Aussagekräftiger ist das Blutspurengutachten, das der Biomechaniker vorträgt. Er erzählt von Blutspuren außen an dem schwarzen Mercedes, in dem Khadidja O. gefunden wurde. Diese seien dem Angeklagten Sheqir K. zuzuordnen. Das meiste Blut im Auto stamme hingegen von der Geschädigten. Die Blutspuren im Mercedes und Einstiche beziehungsweise Schnitte in der Polsterung sprechen nach Ansicht des Experten dafür, dass ein dynamisches Tatgeschehen im Fahrzeug stattgefunden habe. Die Blutmenge sei aber viel geringer, als man sie bei den enormen Verletzungen des Opfers erwarten würde, so der Gutachter. Deshalb geht der Biomechaniker davon aus, dass sich lediglich ein Teil der Tat im Auto abgespielt hat. Er vermutet, dass auch außerhalb des Fahrzeugs auf Khadidja O. eingestochen wurde. Seine Feststellungen würden der Einlassung der Angeklagten Schahraban K. dennoch nicht zwingend widersprechen, betont der Sachverständige. Sie hatte ausgesagt, dass Sheqir K. die Stiche im
Auto ausgeführt habe. Auch der Biomechaniker kann die zierliche Schahraban K. nicht als Täterin ausschließen. Einer Studie zufolge seien selbst weit unterdurchschnittlich starke Frauen dazu in der Lage, ausreichend Schwung aufzubringen, um mit einem Messer eine Schädeldecke zu durchdringen.

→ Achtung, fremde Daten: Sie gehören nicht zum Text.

(** C10: for seq_length >= 1 and 0 <= mask_length <= seq_length,
    [create_continuous_mask] returns a tensor of [seq_length] rows and
    [batch_size] columns, every row constant across the batch, equal to 0
    exactly on the rows start .. start + mask_length - 1 with
    start = (seq_length - mask_length) // 2 and to 1 elsewhere; every
    column holds exactly [mask_length] zeros. *)
Theorem create_continuous_mask_spec (seq_length mask_length : Z) (batch_size : nat) :
  (1 <= seq_length)%Z -> (0 <= mask_length <= seq_length)%Z ->
  let start := ((seq_length - mask_length) / 2)%Z in
  exists mask : Tensor2,
    create_continuous_mask seq_length mask_length batch_size = Ok mask
    /\ length mask = Z.to_nat seq_length
    /\ (forall (t : nat) (row : list Q), mask !! t = Some row ->
          row = replicate batch_size
                  (if decide (start <= Z.of_nat t < start + mask_length)%Z
                   then 0%Q else 1%Q))
    /\ (forall b : nat, b < batch_size ->
          count_zeros (column b mask) = Z.to_nat mask_length).
Proof.
  intros Hseq Hmask start.
  assert (Hstart : (0 <= start /\ start + mask_length <= seq_length)%Z).
  { pose proof (Z.div_pos (seq_length - mask_length) 2 ltac:(lia) ltac:(lia)).
    pose proof (Z.mul_div_le (seq_length - mask_length) 2 ltac:(lia)).
    subst start. lia. }
  set (s := Z.to_nat seq_length). set (st := Z.to_nat start).
  set (m := Z.to_nat mask_length).
  set (lst := replicate st 1%Q ++ replicate m 0%Q ++ replicate (s - st - m) 1%Q).
  assert (Hlen : length lst = s)
    by (subst lst; rewrite !length_app, !length_replicate; lia).
  assert (Hrun : create_continuous_mask seq_length mask_length batch_size
                 = Ok (map (fun x => replicate batch_size x) lst)).
  { unfold create_continuous_mask, py_range. fold start.
    replace (start + mask_length - start)%Z with mask_length by lia. fold m s.
    pose proof (continuous_mask_loop start s st m 0 ltac:(lia) ltac:(lia)) as Hloop.
    simpl replicate at 2 in Hloop. rewrite Nat.sub_0_r in Hloop.
    replace (replicate st 1%Q ++ [] ++ replicate (s - st) 1%Q)
      with (replicate s 1%Q) in Hloop
      by (simpl; rewrite <- replicate_add; f_equal; lia).
    rewrite Hloop. simpl. fold lst. by rewrite transpose_repeat_rows. }
  exists (map (fun x => replicate batch_size x) lst).
  split; [done|]. split; [by rewrite length_map|]. split.
  - intros t row Ht. rewrite list_lookup_fmap in Ht.
    destruct (lst !! t) as [x|] eqn:Hx; [|done]. simpl in Ht.
    injection Ht as <-. f_equal.
    pose proof (lookup_lt_Some _ _ _ Hx) as Hlt.
    rewrite <- (nth_lookup_Some _ _ 0%Q _ Hx). subst lst.
    rewrite nth_block by lia.
    destruct (decide (st <= t < st + m)), (decide (start <= Z.of_nat t < start + mask_length)%Z);
      try done; lia.
  - intros b Hb. rewrite column_of_replicated by done.
    subst lst. apply count_zeros_block.
Qed.
(** * Mistral agents demo: response normalisation, local tools and history

    A shallow embedding of the logic of the Streamlit pages
    [function_calls.py], [agent_orchestration.py], [web_search.py],
    [image_generation.py] and [code_interpreter.py]: the loops that walk a
    loosely typed response payload, the two local tool executors and the
    per-feature conversation history; and of the session defaults of
    [utils.py].

    Conventions of the embedding.
    - Python values are terms of [pyval].  A [dict] is an association list
      in insertion order.  Objects are attribute tables in which an
      attribute either holds a value or raises when it is read; reading the
      same attribute twice gives the same outcome.
    - Python exceptions are values of [exn]; fallible code lives in the
      [result] monad, code that also talks to the hosted service in the
      state-and-exception monad [M], whose state holds the service, the log
      of the requests sent, what was shown on screen and the session.
    - A conversation response is typed as the client library types it (a
      conversation id and a list of outputs); the outputs and everything
      below them are probed at run time, as the pages do.
    - Python [int] is [Z].  Python [float] is IEEE 754 binary64 as the
      Standard Library specifies it in [SpecFloat]: every operation is
      rounded to the nearest float, ties to even, with infinities, signed
      zeros and NaN; an integer beyond the range of floats raises
      [OverflowError] where it meets a float.  Python has complex numbers,
      [pyval] has not: see [float_pow].
    - Strings are byte strings; [str.lower] is modelled on ASCII letters.
    - What the repository does not define ([json.loads], [json.dumps], the
      clock, [pow] of the C library, the text of a float, the hosted
      service) is a parameter, gathered in the class [Platform]. *)

From Stdlib Require Import String Ascii List ZArith QArith Bool Lia.
From Stdlib Require Import DecimalString Floats.SpecFloat.
Import ListNotations.
(** Entry [i] of [l], of glyph [g] and pattern [p], is the first entry of
    [l] whose distance to the sample [s] is least. *)
Definition first_minimum (s : quad Q) (l : list (char * quad Q)) (i : nat)
  (g : char) (p : quad Q) : Prop :=
  nth_error l i = Some (g, p) /\
  forall j g' p', nth_error l j = Some (g', p') ->
    sq_distance s p <= sq_distance s p' /\
    ((j < i)%nat -> sq_distance s p < sq_distance s p').

(** Line 39, on any list of entries. *)
Definition to_arrays (l : list (char * quad Q)) : list (char * quad float) :=
  map (fun cp => (fst cp, np_array (snd cp))) l.



(** The elements of a sequence with their positions, counted from [k]. *)
Fixpoint enumerate_from {A : Type} (k : Z) (l : list A) : list (Z * A) :=
  match l with
  | [] => []
  | a :: rest => (k, a) :: enumerate_from (k + 1) rest
  end.

(** [lo <= i < hi] *)
Definition within (lo hi i : Z) : bool := ((lo <=? i) && (i <? hi))%Z.

(** The elements whose position lies in [lo, hi). *)
Definition pick {A : Type} (lo hi : Z) (l : list A) : list A :=
  map snd (filter (fun ia => within lo hi (fst ia)) (enumerate_from 0 l)).

(** The pixels of the field in rows [r0, r1) and columns [c0, c1). *)
Definition rect_pixels (field : ndarray) (r0 r1 c0 c1 : Z) : ndarray :=
  map (pick c0 c1) (pick r0 r1 field).

(** The column count of line 101. *)
Definition cols_of (img : Image) (lines : Z) : Z :=
  int (inject_Z lines * (inject_Z (width img) / inject_Z (height img)) * 2).

(** The grid of glyphs built by the two loops of lines 127-134. *)
Definition glyph_rows (brightness_arr : ndarray) (lines cols : Z) (cell_w cell_h : Q)
  : list str :=
  map (fun y =>
         map (fun x => best_fit_quadrant (sample_cell brightness_arr x y cell_w cell_h))
             (range cols))
      (range lines).

(** [s.split(sep)] for a separator of one character. *)
Fixpoint split_on (sep : char) (s : str) : list str :=
  match s with
  | [] => [[]]
  | c :: rest =>
      if String.eqb c sep then [] :: split_on sep rest
      else match split_on sep rest with
           | r :: rs => (c :: r) :: rs
           | [] => [[c]]
           end
  end.

(** Python's [round]: to the nearest integer, a tie going to the even one. *)
Definition round (q : Q) : Z :=
  let f := Qfloor q in
  match ((q - inject_Z f) ?= 0.5)%Q with
  | Lt => f
  | Gt => (f + 1)%Z
  | Eq => if Z.even f then f else (f + 1)%Z
  end.


(** Alpha is 0 at every pixel of the buffer. *)
Definition transparent (la : list (list (Z * Z))) : Prop :=
  Forall (Forall (fun p => snd p = 0%Z)) la.

(** Two real-valued samples with the same four values. *)
Definition quad_eq (s t : quad Q) : Prop :=
  tl s == tl t /\ tr s == tr t /\ bl s == bl t /\ br s == br t.

(** A float that is not a finite number. *)
Definition non_finite (x : float) : Prop := x = PInf \/ x = NInf \/ x = NaN.


(** [a[y][x]], and [d] outside of the array. *)
Definition pixel {A : Type} (d : A) (a : list (list A)) (x y : Z) : A :=
  nth (Z.to_nat x) (nth (Z.to_nat y) a []) d.

(** The array has [rows] rows of [cols] elements. *)
Definition has_shape {A : Type} (a : list (list A)) (rows cols : Z) : Prop :=
  Z.of_nat (List.length a) = rows /\
  Forall (fun r => Z.of_nat (List.length r) = cols) a.

(** A finite float in [0, 1]. *)
Definition in_unit (x : float) : Prop := exists v, x = Fin v /\ 0 <= v <= 1.



(** The 2x2 block of pixels under the cell [(x, y)] of a buffer sampled at
    two pixels per cell. *)
Definition block {A : Type} (d : A) (a : list (list A)) (x y : Z) : quad A :=
  Quad (pixel d a (2 * x) (2 * y)) (pixel d a (2 * x + 1) (2 * y))
       (pixel d a (2 * x) (2 * y + 1)) (pixel d a (2 * x + 1) (2 * y + 1)).

(* ================================================================== *)
(** ** Floating point: binary32 and binary64 *)

Module IEEE.

(** [floor(log2 |q|)], for [q] other than zero. *)
Definition ilog2 (q : Q) : Z :=
  let e := (Z.log2 (Z.abs (Qnum q)) - Z.log2 (Z.pos (Qden q)))%Z in
  if Qle_bool (2 ^ e) (Qabs q) then e else (e - 1)%Z.

(** The exact value [q] rounded to the nearest number of the binary format
    of precision [p] whose exponents stay below [emax], ties going to the
    even mantissa; beyond the largest number the result is an infinity.
    Subnormal numbers are multiples of [2 ^ (3 - emax - p)]. *)
Definition round_to (p emax : Z) (q : Q) : float :=
  if Qeq_bool q 0 then Fin 0
  else
    let ex := Z.max (ilog2 q - p + 1) (3 - emax - p) in
    let r := inject_Z (round (q / 2 ^ ex)) * 2 ^ ex in
    if Qle_bool (2 ^ emax) (Qabs r)
    then (if Qle_bool 0 q then PInf else NInf)
    else Fin (Qred r).

Definition rnd (p emax : Z) (x : float) : float :=
  match x with
  | Fin q => round_to p emax (Qred q)
  | _ => x
  end.

(** binary32 ([np.float32]) and binary64 (Python's [float]). *)
Definition f32 : float -> float := rnd 24 128.
Definition f64 : float -> float := rnd 53 1024.

Definition add32 (a b : float) : float := f32 (fadd a b).
Definition sub32 (a b : float) : float := f32 (fsub a b).
Definition mul32 (a b : float) : float := f32 (fmul a b).
Definition div32 (a b : float) : float := f32 (fdiv a b).
Definition add64 (a b : float) : float := f64 (fadd a b).
Definition mul64 (a b : float) : float := f64 (fmul a b).
Definition div64 (a b : float) : float := f64 (fdiv a b).

(** [int / int] on Python integers: the quotient, correctly rounded. *)
Definition truediv (a b : Z) : result float :=
  if (b =? 0)%Z then Raise "ZeroDivisionError"
  else match f64 (Fin (inject_Z a / inject_Z b)) with
       | Fin q => Ok (Fin q)
       | _ => Raise "OverflowError"
       end.

(** The conversion of a Python integer in [int * float] and [int + float]. *)
Definition of_int (z : Z) : result float :=
  match f64 (Fin (inject_Z z)) with
  | Fin q => Ok (Fin q)
  | _ => Raise "OverflowError"
  end.

(** [int(x)] on a Python float. *)
Definition int (x : float) : result Z :=
  match x with
  | Fin q => Ok (int q)
  | NaN => Raise "ValueError"
  | _ => Raise "OverflowError"
  end.

(** [map] in the monad of results: the first exception stops the loop. *)
Fixpoint for_each {A B : Type} (f : A -> result B) (l : list A) : result (list B) :=
  match l with
  | [] => Ok []
  | a :: rest => b <- f a ;; bs <- for_each f rest ;; Ok (b :: bs)
  end.

(** Line 39: the patterns as [float32] arrays. *)
Definition PATTERNS : list (char * quad float) :=
  map (fun cp => (fst cp, quad_map (fun v => f32 (Fin v)) (snd cp))) ALL_PATTERNS.

Definition boost_contrast_elt (strength : float) (b : float) : float :=
  clip (add32 (mul32 (sub32 b (Fin 0.5)) (f32 strength)) (Fin 0.5)) (Fin 0) (Fin 1).

Definition boost_contrast (brightness : ndarray) (strength : float) : ndarray :=
  map2d (boost_contrast_elt strength) brightness.

(** [np.sum] of a 2x2 array, in the order of its elements. *)
Definition quad_sum (p : quad float) : float :=
  fold_left add32 [tl p; tr p; bl p; br p] (Fin 0).

Definition sq_dist (q pattern : quad float) : float :=
  quad_sum (quad_map (fun d => mul32 d d) (quad_map2 sub32 q pattern)).

Definition best_fit_step (q : quad float) (st : float * char)
  (entry : char * quad float) : float * char :=
  let dist := sq_dist q (snd entry) in
  if fltb dist (fst st) then (dist, fst entry) else st.

Definition best_fit_quadrant (q : quad float) : char :=
  snd (fold_left (best_fit_step q) PATTERNS (PInf, " ")).

(** [a.mean()] on a [float32] array: numpy adds the elements in [float32],
    divides the sum by their number in [float64] (the count is an [intp]
    scalar) and casts the quotient back to [float32].  The order in which
    numpy adds the elements is its own business; here it is row-major.  On
    an empty array the quotient is [0/0], that is [nan]. *)
Definition mean (a : ndarray) : float :=
  let flat := concat a in
  f32 (div64 (fold_left add32 flat (Fin 0))
             (f64 (Fin (inject_Z (Z.of_nat (List.length flat)))))).

(** The three pixel boundaries of a cell on one axis. *)
Definition cell_bounds (i : Z) (size : float) : result (Z * Z * Z) :=
  fi <- of_int i ;;
  i_start <- int (mul64 fi size) ;;
  i_mid <- int (mul64 (add64 fi (Fin 0.5)) size) ;;
  fi1 <- of_int (i + 1) ;;
  i_end <- int (mul64 fi1 size) ;;
  Ok (i_start, i_mid, i_end).

Definition sample_cell (img_array : ndarray) (x y : Z) (cell_w cell_h : float)
  : result (quad float) :=
  xb <- cell_bounds x cell_w ;;
  yb <- cell_bounds y cell_h ;;
  let '(x_start, x_mid, x_end) := xb in
  let '(y_start, y_mid, y_end) := yb in
  let tl := mean (slice2d img_array y_start y_mid x_start x_mid) in
  let tr := mean (slice2d img_array y_start y_mid x_mid x_end) in
  let bl := mean (slice2d img_array y_mid y_end x_start x_mid) in
  let br := mean (slice2d img_array y_mid y_end x_mid x_end) in
  Ok (Quad tl tr bl br).

Definition byte_to_unit (b : Z) : float := div32 (f32 (Fin (inject_Z b))) (Fin 255).

Definition brightness_shift (gray_arr : ndarray) (brightness : float) : ndarray :=
  if fneb brightness (Fin 0)
  then map2d (fun g => clip (add32 g (f32 brightness)) (Fin 0) (Fin 1)) gray_arr
  else gray_arr.

Definition composite (gray_arr alpha_arr : ndarray) : ndarray :=
  zip2d mul32 gray_arr alpha_arr.

Definition brightness_field (la : list (list (Z * Z))) (contrast brightness : float)
  : ndarray :=
  let gray_arr := map2d (fun p => byte_to_unit (fst p)) la in
  let alpha_arr := map2d (fun p => byte_to_unit (snd p)) la in
  let gray_arr := brightness_shift gray_arr brightness in
  let brightness_arr := composite gray_arr alpha_arr in
  boost_contrast brightness_arr contrast.

(** The column count of lines 100-101. *)
Definition cols_of (img : Image) (lines : Z) : result Z :=
  aspect <- truediv (width img) (height img) ;;
  flines <- of_int lines ;;
  int (mul64 (mul64 flines aspect) (Fin 2)).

Der Blutspurenexperte hat neben dem Mercedes außerdem die Wohnung des Angeklagten und den Ort, an dem die Angeklagte die Nacht nach der Tat verbracht hat, untersucht. Im Bad von Sheqir K. konnte er Blut nachweisen: an den Armaturen des Waschbeckens, am Boden und am Duschvorhang. Allerdings seien die Mengen so gering, dass man daraus keine sicheren Schlüsse ziehen könne, schränkt der Gutachter ein.
Das wird den Angeklagten vorgeworfen: Am 16. August 2022 soll Schahraban K. gemeinsam mit Sheqir K. die 23-jährige Khadidja O. getötet haben, weil sie der Angeklagten zum Verwechseln ähnlich sah. Danach wollte Schahraban K. untertauchen und ein neues Leben beginnen. Um eine geeignete Doppelgängerin zu finden, soll die Deutsch-Irakerin gezielt junge Frauen auf Social Media kontaktiert haben. So lautet der Vorwurf der Staatsanwaltschaft. Die Anklage hinsichtlich beider Beschuldigter lautet auf versuchte Anstiftung zum Mord und Mord. Schahraban K. hat sich bereits zur Tat geäußert. Ihren Schilderungen nach ist sie unschuldig. Ihren Mitangeklagten, der noch nicht ausgesagt hat, hat sie schwer belastet.